Namun tidak lama perempuan itu terlihat membuka blazer berwarna hitam yang ia gunakan , " pakai ini " katanya sambil mengarahkan pakaian itu pada tubuh Kasih , " aku sungguh tidak apa apa Elin "
" Jangan membantah , pakaian dalammu sedikit terlihat " ucapnya sambil mengatur blazernya untuk masuk pada tubuh Kasih , " ternyata ukuran pakaian kita sama " katanya lagi .
" Thankyou so much Elin " ucap Kasih yang menatap begitu simpati atas kebaikan perempuan itu , padahal mereka baru saja bertemu.
" Ya ya , ayo " sahut Elin menarik tangan perempuan itu untuk kembali menuju lantai ruang kerja mereka.
Hampir semua mata laki-laki yang mereka lewati , selalu melihat kearah mereka dengan tatapan yang tidak bisa di tebak , membuat Elin menjadi bingung becampur risih , " Apa ada yang salah ? " tanyanya pada Kasih.

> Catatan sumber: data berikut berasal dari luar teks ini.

Lemma extends_queue_remove_pull : extends_trace queue_remove_pull.
Proof. intros w. eexists. reflexivity. Qed.

Lemma extends_ctxt_update (env : Env) : extends_trace (ctxt_update env).
Proof. intros w. eexists. reflexivity. Qed.

Lemma extends_bind (A B : Type) (c : M A) (k : A -> M B) :
  extends_trace c -> (forall a, extends_trace (k a)) -> extends_trace (bind c k).
Proof.
  intros Hc Hk w. unfold bind.
  destruct (Hc w) as [after1 H1].
  destruct (c w) as [[a|e] w1]; simpl in H1.
  - destruct (Hk a w1) as [after2 H2].
    exists (after1 ++ after2)%list. rewrite H2, H1, app_assoc. reflexivity.
  - exists after1. exact H1.
Qed.

Lemma extends_try_finally (A : Type) (body : M A) (cleanup : M unit) :
  extends_trace body -> extends_trace cleanup ->
  extends_trace (try_finally body cleanup).
Proof.
  intros Hbody Hcleanup w. unfold try_finally.
  destruct (Hbody w) as [after1 H1].
  destruct (body w) as [r w1]; simpl in H1.
  destruct (Hcleanup w1) as [after2 H2].
  exists (after1 ++ after2)%list.
  destruct (cleanup w1) as [[u|e] w2]; simpl in *;
    rewrite H2, H1, app_assoc; reflexivity.
Qed.

#[local] Hint Resolve extends_ret extends_raise extends_get_ctxt extends_log_info
  extends_queue_add_pull extends_queue_remove_pull extends_ctxt_update
  extends_bind extends_try_finally : trace.

Lemma extends_remove_pull_when_smart (config : Config) :
  extends_trace (remove_pull_when_smart config).
Proof.
  unfold remove_pull_when_smart.
  destruct (strict_is_smart (strict config)); auto with trace.
Qed.

Lemma extends_sync_with_base_branch (env : Env) (config : Config) :
  extends_trace (_sync_with_base_branch env config).
Proof.
  unfold _sync_with_base_branch.
  apply extends_bind; [auto with trace|]. intros c.
  destruct (negb (pull_base_is_modifiable c)); [auto with trace|].
  destruct (strict_is_smart (strict config)); [auto with trace|].
  destruct (update_pull_base_branch env c (strict_method config));
    auto with trace.
Qed.

Lemma extends_handle_merge_error (env : Env) (config : Config)
    (e : HTTPClientSideError) :
  extends_trace (_handle_merge_error env config e).
Proof.
  pose proof (extends_sync_with_base_branch env config) as Hsync.
  unfold _handle_merge_error.
  destruct (PyStr.contains "Head branch was modified" (message e));
    [auto with trace|].
  destruct (PyStr.contains "Base branch was modified" (message e));
    [auto with trace|].
  destruct (Z.eqb (status_code e) 405); auto with trace.
Qed.

Lemma extends_report (env : Env) (config : Config) :
  extends_trace (report env config).
Proof. unfold report. auto with trace. Qed.

#[local] Hint Resolve extends_remove_pull_when_smart extends_sync_with_base_branch
  extends_handle_merge_error extends_report : trace.

(** What [_merge] does once the merge call has answered. *)
Lemma extends_after_put (env : Env) (config : Config)
    (failure : option HTTPClientSideError) :
  extends_trace
    (match failure with
     | Some e =>
         ctxt_update env ;;
         ctxt <- get_ctxt ;;
         if merged (pull ctxt) then
           log_info "merged in the meantime" ;;
           report env config
         else
           outcome <- _handle_merge_error env config e ;;
           ret (Some outcome)
     | None =>
         ctxt_update env ;;
         log_info "merged" ;;
         report env config
     end).
Proof.
  destruct failure as [e|].
  - apply extends_bind; [auto with trace|]. intros _.
    apply extends_bind; [auto with trace|]. intros c.
    destruct (merged (pull c)); auto with trace.
  - auto with trace.
Qed.

(** The merge call comes first in what a computation that starts with it
    adds to the trace. *)
Lemma bind_client_put (env : Env) (B : Type)
    (k : option HTTPClientSideError -> M B) (data : MergeData) (w : World) :
  (forall failure, extends_trace (k failure)) ->
  exists after,
    trace (snd (bind (client_put env data) k w))
    = (trace w ++ EvPut (number (pull (ctxt w))) data :: after)%list.
Proof.
  intros Hk. unfold bind, client_put.
  destruct (remote_put env (ctxt w) data) as [|e|x].
  - destruct (Hk None (emit (EvPut (number (pull (ctxt w))) data) w)) as [after Hafter].
    exists after. rewrite Hafter. simpl. rewrite <- app_assoc. reflexivity.
  - destruct (Hk (Some e) (emit (EvPut (number (pull (ctxt w))) data) w))
      as [after Hafter].
    exists after. rewrite Hafter. simpl. rewrite <- app_assoc. reflexivity.
  - exists []. reflexivity.
Qed.

(** Once a method is settled on and the commit message derived, [_merge]
    calls the merge endpoint with them, before anything else. *)
Lemma merge_calls_endpoint (env : Env) (config : Config) (w : World)
    (method : MergeMethod) (cm : option (string * string)) :
  effective_method config (ctxt w) = Some method ->
  _get_commit_message (render env) (pull (ctxt w)) (commit_message config)
  = Return cm ->
  exists after,
    trace (snd (_merge env config w))
    = (trace w
       ++ EvPut (number (pull (ctxt w))) (merge_data (ctxt w) method cm) :: after)%list.
Proof.
  intros Hmethod Hmessage.
  unfold _merge, bind at 1, get_ctxt. simpl fst. cbv iota beta.
  rewrite Hmethod, Hmessage.
  apply bind_client_put.
  intros failure. apply extends_after_put.
Qed.
(** * Directory-tree synchronisation and hunk-level review: a shallow embedding

    The development embeds the two scripts of the repository that carry the
    core of the tool,

    - [sync.py]   (class [FigmaSyncManager]): tree scanner, change classifier,
      diff generator, label registry, single-label apply;
    - [review.py] (class [InteractiveDiffReviewer]): hunk parser, interactive
      review, decision store, reconciliation, batch apply;

    as Rocq functions, and states the properties of the specification over
    them.  Printing is dropped; every other effect is explicit: dictionaries
    are insertion-ordered association lists, the file system is a finite map
    from paths to file contents, terminal input is a list of lines still to be
    read, and an uncaught Python exception is a result of its own. *)

From Stdlib Require Import String Ascii List ZArith Bool Arith Lia.
From Stdlib Require Import Permutation Sorted DecimalString DecimalNat.
Import ListNotations.
Local Open Scope list_scope.
Local Open Scope string_scope.

(* ================================================================== *)
(** ** Python built-ins used by the scripts *)
(* ================================================================== *)

Module Py.

(** Text is kept as the string of its UTF-8 bytes.  Every test the scripts
    make on text ([startswith] and [endswith] with ASCII markers, splitting
    at line feeds or at [/]) reads the same on bytes and on code points, and
    comparing UTF-8 byte strings orders them as Python orders the code
    points. *)

Definition startswith (s p : string) : bool := String.prefix p s.

Definition endswith (s suffix : string) : bool :=
  let n := String.length s in
  let m := String.length suffix in
  (m <=? n)%nat && (substring (n - m) m s =? suffix).

(** [str.isspace] on the ASCII range: tab to carriage return, the four
    separators 28..31 and the space. *)
Definition isspace (c : ascii) : bool :=
  let n := nat_of_ascii c in
  ((9 <=? n) && (n <=? 13) || (28 <=? n) && (n <=? 32))%nat.

Fixpoint lstrip (s : string) : string :=
  match s with
  | EmptyString => EmptyString
  | String c r => if isspace c then lstrip r else s
  end.

Fixpoint rstrip (s : string) : string :=
  match s with
  | EmptyString => EmptyString
  | String c r =>
      match rstrip r with
      | EmptyString => if isspace c then EmptyString else String c EmptyString
      | r' => String c r'
      end
  end.

Definition strip (s : string) : string := lstrip (rstrip s).

Definition lower_ascii (c : ascii) : ascii :=
  let n := nat_of_ascii c in
  if ((65 <=? n) && (n <=? 90))%nat then ascii_of_nat (n + 32) else c.

Fixpoint lower (s : string) : string :=
  match s with
  | EmptyString => EmptyString
  | String c r => String (lower_ascii c) (lower r)
  end.

(** [str(n)] and [int(s)] on decimal digits. *)
Definition str_of_nat (n : nat) : string :=
  NilEmpty.string_of_uint (Nat.to_uint n).

Definition isdigit (c : ascii) : bool :=
  let n := nat_of_ascii c in ((48 <=? n) && (n <=? 57))%nat.

Fixpoint int_of_digits (acc : nat) (s : string) : nat :=
  match s with
  | EmptyString => acc
  | String c r => int_of_digits (10 * acc + (nat_of_ascii c - 48)) r
  end.

(** The format [{idx:03d}]: decimal, padded with zeros up to three
    characters, longer numbers left as they are. *)
Fixpoint zeros (n : nat) : string :=
  match n with
  | O => EmptyString
  | S k => String "0" (zeros k)
  end.

Definition format_03d (n : nat) : string :=
  let s := str_of_nat n in zeros (3 - String.length s) ++ s.

(** [sorted] on a list of strings.  The order on strings is total and
    antisymmetric, so the sorted list is unique and the way Python reaches
    it does not show; insertion is the shortest way to write it. *)
Fixpoint insert_sorted (x : string) (l : list string) : list string :=
  match l with
  | [] => [x]
  | y :: r => if String.leb x y then x :: l else y :: insert_sorted x r
  end.

Fixpoint sorted (l : list string) : list string :=
  match l with
  | [] => []
  | x :: r => insert_sorted x (sorted r)
  end.

(** The slice assignment [l[start:stop] = new]: a negative index counts
    from the end, both indices are clamped to [0, len(l)], and a stop below
    the start is moved up to it. *)
Definition slice_index (len : nat) (i : Z) : nat :=
  let j := if (i <? 0)%Z then (i + Z.of_nat len)%Z else i in
  if (j <? 0)%Z then 0
  else if (Z.of_nat len <? j)%Z then len
  else Z.to_nat j.

Definition slice_assign {A : Type} (l : list A) (start stop : Z)
    (new : list A) : list A :=
  let lo := slice_index (List.length l) start in
  let hi := Nat.max lo (slice_index (List.length l) stop) in
  (firstn lo l ++ new ++ skipn hi l)%list.

End Py.

(** *** Dictionaries

    A Python [dict] keyed by strings: the bindings in insertion order.
    Assigning to a key that is present keeps its place; a new key goes to
    the end.  The dictionaries of the program come from [json.load] or are
    built by assignment, so their keys are pairwise distinct ([unique]). *)

Module Dict.

Definition t (V : Type) : Type := list (string * V).

Section Ops.
Context {V : Type}.

Fixpoint get (k : string) (d : t V) : option V :=
  match d with
  | [] => None
  | (k', v) :: r => if String.eqb k k' then Some v else get k r
  end.

(** [k in d] *)
Definition contains (k : string) (d : t V) : bool :=
  match get k d with Some _ => true | None => false end.

(** [d[k] = v] *)
Fixpoint set (k : string) (v : V) (d : t V) : t V :=
  match d with
  | [] => [(k, v)]
  | (k', v') :: r =>
      if String.eqb k k' then (k, v) :: r else (k', v') :: set k v r
  end.

(** [del d[k]], called by the program only under a test that [k] is
    present. *)
Fixpoint del (k : string) (d : t V) : t V :=
  match d with
  | [] => []
  | (k', v') :: r =>
      if String.eqb k k' then del k r else (k', v') :: del k r
  end.

Definition keys (d : t V) : list string := map fst d.

(** [bool(d)]: a dictionary is true when it is not empty. *)
Definition truthy (d : t V) : bool :=
  match d with [] => false | _ => true end.

End Ops.

Fixpoint distinct (l : list string) : bool :=
  match l with
  | [] => true
  | k :: r => negb (existsb (String.eqb k) r) && distinct r
  end.

Definition unique {V : Type} (d : t V) : bool := distinct (keys d).

End Dict.

(** *** Paths and files

    A path is the string [str(path)] gives; the scripts only build paths by
    joining a directory and a relative path, take the last component and the
    parent, and add a suffix. *)

Module Path.

(** [a / b] for a relative [b]. *)
Definition join (a b : string) : string := a ++ "/" ++ b.

(** The split at the last [/], when there is one. *)
Fixpoint rsplit (s : string) : option (string * string) :=
  match s with
  | EmptyString => None
  | String c r =>
      match rsplit r with
      | Some (d, n) => Some (String c d, n)
      | None => if Ascii.eqb c "/" then Some (EmptyString, r) else None
      end
  end.

(** [Path(s).name] *)
Definition name (s : string) : string :=
  match rsplit s with Some (_, n) => n | None => s end.

(** [str(Path(s).parent)] of a relative path: ["."] when [s] has one
    component. *)
Definition parent (s : string) : string :=
  match rsplit s with Some (d, _) => d | None => "." end.

(** [p.with_suffix(p.suffix + '.backup')]: the suffix of a name is a final
    part of it, so replacing it by itself followed by [.backup] appends
    [.backup] to the path. *)
Definition with_backup_suffix (p : string) : string := p ++ ".backup".

End Path.

(** *** Exceptions and the file system

    [open], [shutil.copy2] and [Path.glob] see a finite map from paths to
    the bytes of regular files.  A write creates or replaces one binding.
    The text encoding of the platform is taken to be UTF-8 and its line
    separator the line feed. *)

Inductive exn : Type :=
| FileNotFoundError
| SameFileError
| UnicodeDecodeError
| IndexError
| KeyError
| ValueError
| EOFError.

Inductive result (A : Type) : Type :=
| Ok (a : A)
| Raise (e : exn).
Arguments Ok {A} a.
Arguments Raise {A} e.
(** the callback of [forEach] in [calculateRewardPointsByMonth], from the
    object [monthlyPoints] before the call to the object after it *)
Definition addMonthlyPoints (monthlyPoints : list (string * num))
  (transaction : Value) : Completion (list (string * num)) :=
  d <- getProp transaction "date";;
  let date := newDate d in
  let monthYear := monthYearOf date in
  let monthlyPoints :=
    if isFalsyAt monthlyPoints monthYear
    then assign monthYear (ofZ 0) monthlyPoints
    else monthlyPoints in
  amount <- getProp transaction "amount";;
  Normal
    (assign monthYear
       (readNumber monthlyPoints monthYear + calculateRewardPoints amount)%num
       monthlyPoints).

Definition calculateRewardPointsByMonth (transactions : Value)
  : Completion (list (string * num)) :=
  if negb (ToBoolean transactions) || negb (isArray transactions)
  then Normal []
  else
    let monthlyPoints : list (string * num) := [] in
    reduce addMonthlyPoints (elements transactions) monthlyPoints.

(** the callback of [map] in [addRewardPointsToTransactions]: a new object
    with the properties of [transaction] and then [rewardPoints] *)
Definition withRewardPoints (transaction : Value) : Completion Value :=
  let copied := spread transaction in
  amount <- getProp transaction "amount";;
  Normal
    (Object
       (assign "rewardPoints" (Number (calculateRewardPoints amount))
          copied)).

Ia tidak menyadari setelah membuka Blazernya , kemeja ketat dan celana panjangnya yang ia gunakan tidak mampu menutupi bentuk tubuhnya yang masih terlihat sangat seksi oleh kaca mata pria yang melihatnya , di tambah dengan rambut bergelombang indah miliknya , pesona kekasih Daniel Remkez itu memang tidak bisa di ragukan.
" Tidak " sahut Kasih.
" Aku merasa semua orang seperti sedang menatapku " lanjutnya.
" itu karena kau sangat cantik " jelas Kasih tersenyum.
" Jangan bercanda Kasih "
" Aku tidak bercanda , tubuhmu terlihat begitu cocok dengan pakaian ini dan sepatu heels yang kau gunakan " jelas Kasih , " kau benar benar bercanda , mereka menatapku karena aku karyawan baru di sini " katanya menolak untuk percaya dan semakin mempercepat langkahnya karena sudah begitu risih dengan tatapan mata lelaki yang terus melihat ke arahnya tanpa berkedip.